In all, the Arts Council is investing £38,363,716 in 24 Merseyside organisations over the next four years from April 2018.
Other newcomers to the regularly-funded Portfolio are World of Glass in St Helens, and the town’s Libraries Service.
The other Merseyside NPOs are the Everyman and Playhouse, Royal Liverpool Philharmonic, FACT, The Black-E, Liverpool Biennial, Liverpool Arab Arts Festival, Milap Festival Trust, Pagoda Arts, Africa Oye, DaDaFest, the Bluecoat, Collective Encounters, Unity Theatre, Wired Aerial Theatre and Writing on the Wall.
Royal Court executive producer Kevin Fearon said today: “This announcement a huge landmark for us. When we first got here in 2005 the building wasn’t in great shape and, as much as people enjoyed coming here for gigs, they remembered their feet sticking to the floor and drinking warm cans of beer from the bar.
"We wanted to keep that amazing night out feeling but make the building a much nicer place for people to come. That first production of Brick Up showed that there was a whole new audience out there who wanted to come out for a great night out and we wanted to give them somewhere that they could really enjoy.
“We've been described as mouthy outsiders and noisy neighbours. But this recognition by Arts Council England means that we will now be able to come to the table with other Liverpool venues when it comes to planning the future of culture in this city. We're looking forward to it!”

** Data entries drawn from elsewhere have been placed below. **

(* ===== verification/Ulib.v ===== *)
(** * The user library, [user/ulib.c], and the system calls programs make

    A C string is the list of its bytes: its end, or a NUL in it, terminates it.
    The memory functions work on a byte memory, as those of the kernel do.
    Programs are written against [Sys], the system calls as they see them, and
    their theorems use [SysLaws], what a program may assume of an input stream
    and of its standard output; nothing is assumed of how the kernel cuts the
    stream into the results of successive reads. *)

From S2P Require Import Prelude Mem CString.

(** ** Strings *)

Fixpoint strlen (s : list byte) : Z :=
  match s with
  | [] => 0
  | c :: s => if decide (c = x00) then 0 else 1 + strlen s
  end.

(** What [strcpy] stores, the NUL included. *)
Fixpoint strcpy (t : list byte) : list byte :=
  match t with
  | [] => [x00]
  | c :: t => if decide (c = x00) then [x00] else c :: strcpy t
  end.

Fixpoint strcmp (p q : list byte) : Z :=
  match p with
  | [] => 0 - Z_of_byte (hd x00 q)
  | a :: p =>
      if bool_decide (a ≠ x00) && bool_decide (a = hd x00 q) then strcmp p (tl q)
      else Z_of_byte a - Z_of_byte (hd x00 q)
  end.

(** The index of the first [c], if there is one. *)
Fixpoint strchr (s : list byte) (c : byte) : option nat :=
  match s with
  | [] => None
  | x :: s =>
      if decide (x = x00) then None
      else if decide (x = c) then Some 0%nat
      else S <$> strchr s c
  end.

(** [int] arithmetic wraps around. *)
Fixpoint atoi_loop (s : list byte) (n : Z) : Z :=
  match s with
  | [] => n
  | c :: s =>
      if (0x30 <=? Z_of_byte c) && (Z_of_byte c <=? 0x39)
      then atoi_loop s (i32 (n * 10 + Z_of_byte c - 0x30)) else n
  end.
Definition atoi (s : list byte) : Z := atoi_loop s 0.

(** ** Memory *)

Definition memset (m : memory) (dst c : Z) (n : nat) : memory := memset_loop n 0 dst (byte_of_Z c) m.

Definition memmove (m : memory) (dst src : Z) (n : nat) : memory :=
  if src >? dst then move_forward n dst src m
  else move_backward n (dst + Z.of_nat n) (src + Z.of_nat n) m.

Definition memcpy (m : memory) (dst src : Z) (n : nat) : memory := memmove m dst src n.

Fixpoint memcmp (n : nat) (p1 p2 : nat → byte) : Z :=
  match n with
  | O => 0
  | S n =>
      if decide (p1 0%nat ≠ p2 0%nat) then Z_of_byte (p1 0%nat) - Z_of_byte (p2 0%nat)
      else memcmp n (λ i, p1 (S i)) (λ i, p2 (S i))
  end.

(** ** System calls *)

(** [struct stat]. *)
Record ustat := mk_ustat { us_dev : Z; us_ino : Z; us_type : Z; us_nlink : Z; us_size : Z }.

(** A read gives its result and the bytes it put in the buffer. *)
Class Sys (S : Type) := {
  read : Z → Z → M S (Z * list byte);
  write : Z → list byte → M S Z;
  open : list byte → Z → M S Z;
  close : Z → M S Z;
  fstat : Z → M S (Z * ustat);
  kill : Z → M S Z;
  link : list byte → list byte → M S Z;
  unlink : list byte → M S Z;
  mkdir : list byte → M S Z;
}.

(** What a program may rely on: [input s fd] is what is left of an open stream
    and [output s] what was written to standard output. *)
Class SysLaws (S : Type) `{!Sys S} := {
  input : S → Z → option (list byte);
  output : S → list byte;
  read_input s fd n d : input s fd = Some d → 0 < n → ∃ k s',
    read fd n s = Ok (Z.of_nat k, take k d) s' ∧ (k ≤ length d)%nat ∧ Z.of_nat k ≤ n ∧ (d ≠ [] → k ≠ 0%nat) ∧
    input s' fd = Some (drop k d) ∧ output s' = output s;
  write_output s bs : ∃ s', write 1 bs s = Ok (Z.of_nat (length bs)) s' ∧
    output s' = output s ++ bs ∧ ∀ fd d, input s fd = Some d → input s' fd = Some d;
}.

Section calls.
Context {S : Type} `{!Sys S}.

(** The line read, and the bytes [gets] stores are it and a NUL. *)
Fixpoint gets_loop (fuel : nat) (max : Z) (l : list byte) : M S (list byte) :=
  match fuel with
  | O => no_fuel
  | Datatypes.S fuel =>
      if Z.of_nat (length l) + 1 <? max then
        '(cc, bs) ← read 0 1;
        if cc <? 1 then mret l
        else
          let c := hd x00 bs in
          if bool_decide (c = x0a) || bool_decide (c = x0d) then mret (l ++ [c])
          else gets_loop fuel max (l ++ [c])
      else mret l
  end.
Definition gets (max : Z) : M S (list byte) := gets_loop (Datatypes.S (Z.to_nat max)) max [].

Definition stat (n : list byte) : M S (Z * ustat) :=
  fd ← open n 0;
  if fd <? 0 then mret (-1, mk_ustat 0 0 0 0 0)
  else
    '(r, st) ← fstat fd;
    close fd;;
    mret (r, st).

End calls.

(** ** Properties *)

(** The string of a buffer. *)
Definition str (s : list byte) : list byte := take (Z.to_nat (strlen s)) s.

Lemma strlen_nonneg s : 0 ≤ strlen s.
Proof. induction s as [|c s IH]; simpl; [done|]. case_decide; lia. Qed.

Lemma str_cons c s : str (c :: s) = if decide (c = x00) then [] else c :: str s.
Proof.
  unfold str. simpl. case_decide; [done|]. pose proof (strlen_nonneg s).
  by replace (Z.to_nat (1 + strlen s)) with (S (Z.to_nat (strlen s))) by lia.
Qed.

Lemma strcpy_str t : strcpy t = str t ++ [x00].
Proof. induction t as [|c t IH]; [done|]. rewrite str_cons. simpl. case_decide; [done|]. by rewrite IH. Qed.

Lemma strcmp_zero p q : strcmp p q = 0 ↔ str p = str q.
Proof.
  revert q. induction p as [|a p IH]; intros q; simpl.
  - destruct q as [|b q]; [done|]. rewrite str_cons. simpl. pose proof (Z_of_byte_inj b x00) as Hi.
    change (str []) with (@nil byte). case_decide as Hb; [subst; done|]. split; [|done]. intros Hz. destruct Hb. apply Hi.
    change (Z_of_byte x00) with 0. lia.
  - rewrite str_cons. destruct q as [|b q]; simpl.
    + change (str []) with (@nil byte). change (Z_of_byte x00) with 0. pose proof (Z_of_byte_inj a x00) as Hi.
      case_decide as Ha; [subst; done|]. rewrite (bool_decide_eq_false_2 (a = x00)), andb_false_r by done.
      split; [|done]. intros Hz. destruct Ha. apply Hi. change (Z_of_byte x00) with 0. lia.
    + rewrite str_cons. pose proof (Z_of_byte_inj a b) as Hi. destruct (decide (a = b)) as [<-|Hab].
      * rewrite (bool_decide_eq_true_2 (a = a)), andb_true_r by done. case_bool_decide as Ha; case_decide; try done.
        -- rewrite IH. split; [congruence|]. by intros [= ->].
        -- by split; [|lia].
      * rewrite (bool_decide_eq_false_2 (a = b)), andb_false_r by done.
        split; [intros; destruct Hab; apply Hi; lia|]. repeat case_decide; congruence.
Qed.

Lemma strchr_spec s c : x00 ∉ s →
  match strchr s c with
  | Some k => ∃ l r, s = l ++ c :: r ∧ length l = k ∧ (c ∉ l)
  | None => c ∉ s
  end.
Proof.
  induction s as [|x s IH]; intros H0; simpl; [apply not_elem_of_nil|].
  apply not_elem_of_cons in H0 as [Hx H0]. rewrite decide_False by done. case_decide as Hc.
  - subst x. exists [], s. split_and!; [done|done|apply not_elem_of_nil].
  - specialize (IH H0). destruct (strchr s c) as [k|]; simpl.
    + destruct IH as (l & r & -> & <- & Hl). exists (x :: l), r. split_and!; [done|done|].
      apply not_elem_of_cons. by split.
    + apply not_elem_of_cons. by split.
Qed.

(** The direction of the copy is right for every overlap. *)
Lemma umemmove_spec m dst src n x : memmove m dst src n x = mcopy m dst src (Z.of_nat n) x.
Proof.
  unfold memmove. destruct (Z.gtb_spec src dst); [by apply move_forward_spec; lia|].
  rewrite move_backward_spec by lia. f_equal; lia.
Qed.

(** A system with one input that is delivered a byte at a time. *)
Record demo_io := mk_demo_io { demo_in : list byte; demo_out : list byte }.
#[global] Instance demo_sys : Sys demo_io := {
  read fd n := λ s, Ok (Z.of_nat (min 1 (length (demo_in s))), take 1 (demo_in s)) (mk_demo_io (drop 1 (demo_in s)) (demo_out s));
  write fd bs := λ s, Ok (Z.of_nat (length bs)) (mk_demo_io (demo_in s) (demo_out s ++ bs));
  open _ _ := mret (-1);
  close _ := mret 0;
  fstat _ := mret (-1, mk_ustat 0 0 0 0 0);
  kill _ := mret (-1);
  link _ _ := mret (-1);
  unlink _ := mret (-1);
  mkdir _ := mret (-1);
}.
#[global] Instance demo_io_laws : SysLaws demo_io.
Proof.
  refine {| input s fd := Some (demo_in s); output s := demo_out s |}.
  - intros s fd n d [= <-] Hn. exists (min 1 (length (demo_in s))), (mk_demo_io (drop 1 (demo_in s)) (demo_out s)).
    destruct s as [[|c l] o]; simpl; split_and!; try done; try lia.
  - intros s bs. eexists. split; [done|]. by split.
Defined.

Jane Beardsworth, the Arts Council’s North Director said: “We’re delighted to be able to support such a range of excellent arts and cultural activities across Merseyside. The city region continues to place great value on the benefits culture brings to communities and to the economy – and that underpins the strength of our partnerships locally.
“This investment demonstrates that Merseyside’s cultural sector continues to be ambitious, innovative and deliver great work for audiences 10 years on from Liverpool’s year as European Capital of Culture.”